Instructions for the task ->
In the records below, begin at the line that has "rewrite wrap_small by" and stop after the line that has "assert (2 <= zlen (desc_bytes d)) by"; quote those lines verbatim and nothing more.

(Recorded data)
Content starts

(** The guard taken at the top lives until the return. *)
Definition start_hid_polling (slot_id ep_addr maxp : Z) : KW bool :=
  if_controller (mret false) (
    with_state (
      s ← get_st;
      if intr_ring_len s =? 0 then mret false
      else
        ready ← (if hid_buf_phys s =? 0 then
                   b ← alloc_aligned maxp 64;
                   match b with
                   | None => mret false
                   | Some buf =>
                       upd_mem (zero_phys buf maxp) ;;
                       upd_st (set_hid_buf buf maxp) ;; mret true
                   end
                 else mret true);
        if negb ready then mret false
        else
          s ← get_st;
          let t := mkTrb (hid_buf_phys s) maxp
                         (trb_control TRB_TYPE_NORMAL (Z.shiftl 1 5) (bit_of (intr_cycle s))) in
          if sat_sub (intr_ring_len s) 1 =? 0 then mret false
          else
            put_on intr_ring put_intr_ring t ;;
            ring_doorbell slot_id (endpoint_id_from_addr ep_addr) ;;
            mret true)).

End Ctl.

(** ** The configuration descriptor, against the USB descriptors it encodes *)

(** Descriptors as USB 2.0 defines them (tables 9-12 and 9-13), with any further bytes a
    device may append. *)
Inductive Descriptor : Type :=
| Interface (number alternate endpoints class subclass protocol name : Z) (extra : list Z)
| Endpoint (address attributes packet interval : Z) (extra : list Z)
| Other (dtype : Z) (payload : list Z).

Definition desc_body (d : Descriptor) : list Z :=
  match d with
  | Interface n a e c s p i x => [4; n; a; e; c; s; p; i] ++ x
  | Endpoint a t p i x => [5; a; t; p mod 256; p / 256; i] ++ x
  | Other t x => t :: x
  end.

(** The first byte of a descriptor is its length. *)
Definition desc_bytes (d : Descriptor) : list Z := 1 + zlen (desc_body d) :: desc_body d.

Definition desc_ok (d : Descriptor) : Prop :=
  Forall (fits 8) (desc_bytes d) /\
  match d with
  | Interface _ _ _ _ _ _ _ _ => True
  | Endpoint _ _ p _ _ => fits 16 p
  | Other t _ => t <> 4 /\ t <> 5
  end.

(** The first interrupt-IN endpoint of a boot-keyboard interface, in descriptor order. *)
Fixpoint keyboard_endpoint (in_keyboard : bool) (ds : list Descriptor) : option (Z * Z * Z) :=
  match ds with
  | [] => None
  | Interface _ _ _ c s p _ _ :: ds' =>
      keyboard_endpoint (bool_decide (c = 3 /\ s = 1 /\ p = 1)) ds'
  | Endpoint a t p i _ :: ds' =>
      if in_keyboard && Z.testbit a 7 && (t mod 4 =? 3) then Some (a, p, i)
      else keyboard_endpoint in_keyboard ds'
  | Other _ _ :: ds' => keyboard_endpoint in_keyboard ds'
  end.

Lemma zlen_desc d : zlen (desc_bytes d) = 1 + zlen (desc_body d).
Proof. unfold zlen. cbn [desc_bytes Datatypes.length]. lia. Qed.

Lemma parse_round_desc m phys len i b d rest :
  desc_ok d -> holds m (phys + i) (desc_bytes d ++ rest) -> i + zlen (desc_bytes d) <= len ->
  parse_round m phys len i b =
    match d with
    | Interface _ _ _ c s p _ _ => inr (i + zlen (desc_bytes d), (c =? 3) && (s =? 1) && (p =? 1))
    | Endpoint a t p iv _ =>
        if b && Z.testbit a 7 && (t mod 4 =? 3) then inl (Some (a, p, iv))
        else inr (i + zlen (desc_bytes d), b)
    | Other _ _ => inr (i + zlen (desc_bytes d), b)
    end.
Proof.
  intros [Hb Hd] Hm Hlen.
  assert (forall k x, 0 <= k -> (desc_bytes d ++ rest) !! Z.to_nat k = Some x ->
            ld8 m (phys + (i + k)) = x) as byte.
  { intros k x Hk Hx. rewrite Z.add_assoc. by eapply holds_byte. }
  assert (2 <= zlen (desc_bytes d)) as H2 by (destruct d; unfold zlen; cbn; lia).
  assert (ld8 m (phys + i) = zlen (desc_bytes d)) as El.
  { rewrite <- (Z.add_0_r i). apply byte; [done | ]. by rewrite zlen_desc. }
  unfold parse_round. rewrite El.
  replace (zlen (desc_bytes d) =? 0) with false by lia.
  replace (len <? i + zlen (desc_bytes d)) with false by lia.
  destruct d as [n a e c s p nm x | a t p iv x | t x].
  - rewrite (byte 1 4), (byte 5 c), (byte 6 s), (byte 7 p) by done. cbn [Z.eqb Pos.eqb].
    replace (9 <=? _) with true
      by (rewrite zlen_desc; cbn [desc_body]; rewrite zlen_app; change (zlen [_; _; _; _; _; _; _; _]) with 8;
          pose proof (zlen_nonneg x); lia). done.
  - rewrite (byte 1 5), (byte 2 a), (byte 3 t), (byte 4 (p mod 256)), (byte 5 (p / 256)),
      (byte 6 iv) by done. cbn [Z.eqb Pos.eqb].
    replace (7 <=? _) with true
      by (rewrite zlen_desc; cbn [desc_body]; rewrite zlen_app; change (zlen [_; _; _; _; _; _]) with 6;
          pose proof (zlen_nonneg x); lia).
    change 0x80 with (2 ^ 7). rewrite has_testbit, (land_ones_mod t 2) by done.
    change (2 ^ 2) with 4. change (u16 ?z) with (wrap 16 z). rewrite Z.shiftl_mul_pow2 by done.
    rewrite wrap_small by (Z.div_mod_to_equations; zlia).
    rewrite Z.lor_comm, lor_add by (done || (Z.div_mod_to_equations; lia)).
    replace (p / 256 * 2 ^ 8 + p mod 256) with p by (Z.div_mod_to_equations; lia).
    rewrite andb_true_r. by destruct b, (Z.testbit a 7), (t mod 4 =? 3).
  - rewrite (byte 1 t) by done. destruct Hd.
    replace (t =? 4) with false by lia. by replace (t =? 5) with false by lia.
Qed.

Lemma parse_loop_descs fuel m phys len i b ds :
  Forall desc_ok ds -> holds m (phys + i) (ds ≫= desc_bytes) ->
  len = i + zlen (ds ≫= desc_bytes) -> (length ds < fuel)%nat ->
  parse_loop fuel m phys len i b = Some (keyboard_endpoint b ds).
Proof.
  revert fuel i b. induction ds as [ | d ds IH]; intros [ | f] i b Hok Hm -> Hf;
    try (cbn in Hf; lia); cbn [parse_loop].
  - change (zlen ([] ≫= desc_bytes)) with 0. by replace (i + 2 <=? i + 0) with false by lia.
  - apply Forall_cons in Hok as [Hd Hok].
    change ((d :: ds) ≫= desc_bytes) with (desc_bytes d ++ (ds ≫= desc_bytes)) in *.
    rewrite zlen_app. pose proof (zlen_nonneg (ds ≫= desc_bytes)).
    assert (2 <= zlen (desc_bytes d)) by (destruct d; unfold zlen; cbn; lia).
    replace (i + 2 <=? _) with true by lia.
    rewrite (parse_round_desc m phys _ i b d _ Hd Hm) by lia. apply holds_app in Hm as [_ Hm].
    assert (forall b', parse_loop f m phys (i + (zlen (desc_bytes d) + zlen (ds ≫= desc_bytes)))
              (i + zlen (desc_bytes d)) b' = Some (keyboard_endpoint b' ds)) as IH'.
    { intros b'. rewrite <- zlen_app. apply IH; [done | | rewrite zlen_app; lia | cbn in Hf; lia].
      by rewrite Z.add_assoc. }
    destruct d as [n a e c s p nm x | a t p iv x | t x]; cbn [keyboard_endpoint].
    + rewrite IH'. do 2 f_equal. apply eq_true_iff_eq.
      rewrite !andb_true_iff, !Z.eqb_eq, bool_decide_eq_true. tauto.
    + by destruct (b && _ && _).
    + apply IH'.
Qed.

(** [C21] [parse_hid_keyboard_endpoint] finds the keyboard: on memory that holds any sequence
    of well-formed USB descriptors it terminates and returns address, packet size and
    interval of the first interrupt-IN endpoint that follows a boot-keyboard interface
    with no other interface between, or nothing when there is none. *)
Theorem xhci_parse_finds_keyboard m cfg_phys ds :
  Forall desc_ok ds -> holds m cfg_phys (ds ≫= desc_bytes) ->
  parse_hid_keyboard_endpoint m cfg_phys (zlen (ds ≫= desc_bytes)) =
    Some (keyboard_endpoint false ds).
Proof.
  intros Hok Hm. unfold parse_hid_keyboard_endpoint. apply parse_loop_descs; [done | | lia | ].
  - by rewrite Z.add_0_r.
  - unfold zlen. rewrite Nat2Z.id. clear. induction ds as [ | d ds IH]; cbn; [lia | ].
    rewrite length_app. cbn in IH. lia.
Qed.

Content ends

Answer space ->
    rewrite wrap_small by (Z.div_mod_to_equations; zlia).
    rewrite Z.lor_comm, lor_add by (done || (Z.div_mod_to_equations; lia)).
    replace (p / 256 * 2 ^ 8 + p mod 256) with p by (Z.div_mod_to_equations; lia).
    rewrite andb_true_r. by destruct b, (Z.testbit a 7), (t mod 4 =? 3).
  - rewrite (byte 1 t) by done. destruct Hd.
    replace (t =? 4) with false by lia. by replace (t =? 5) with false by lia.
Qed.

Lemma parse_loop_descs fuel m phys len i b ds :
  Forall desc_ok ds -> holds m (phys + i) (ds ≫= desc_bytes) ->
  len = i + zlen (ds ≫= desc_bytes) -> (length ds < fuel)%nat ->
  parse_loop fuel m phys len i b = Some (keyboard_endpoint b ds).
Proof.
  revert fuel i b. induction ds as [ | d ds IH]; intros [ | f] i b Hok Hm -> Hf;
    try (cbn in Hf; lia); cbn [parse_loop].
  - change (zlen ([] ≫= desc_bytes)) with 0. by replace (i + 2 <=? i + 0) with false by lia.
  - apply Forall_cons in Hok as [Hd Hok].
    change ((d :: ds) ≫= desc_bytes) with (desc_bytes d ++ (ds ≫= desc_bytes)) in *.
    rewrite zlen_app. pose proof (zlen_nonneg (ds ≫= desc_bytes)).
    assert (2 <= zlen (desc_bytes d)) by (destruct d; unfold zlen; cbn; lia).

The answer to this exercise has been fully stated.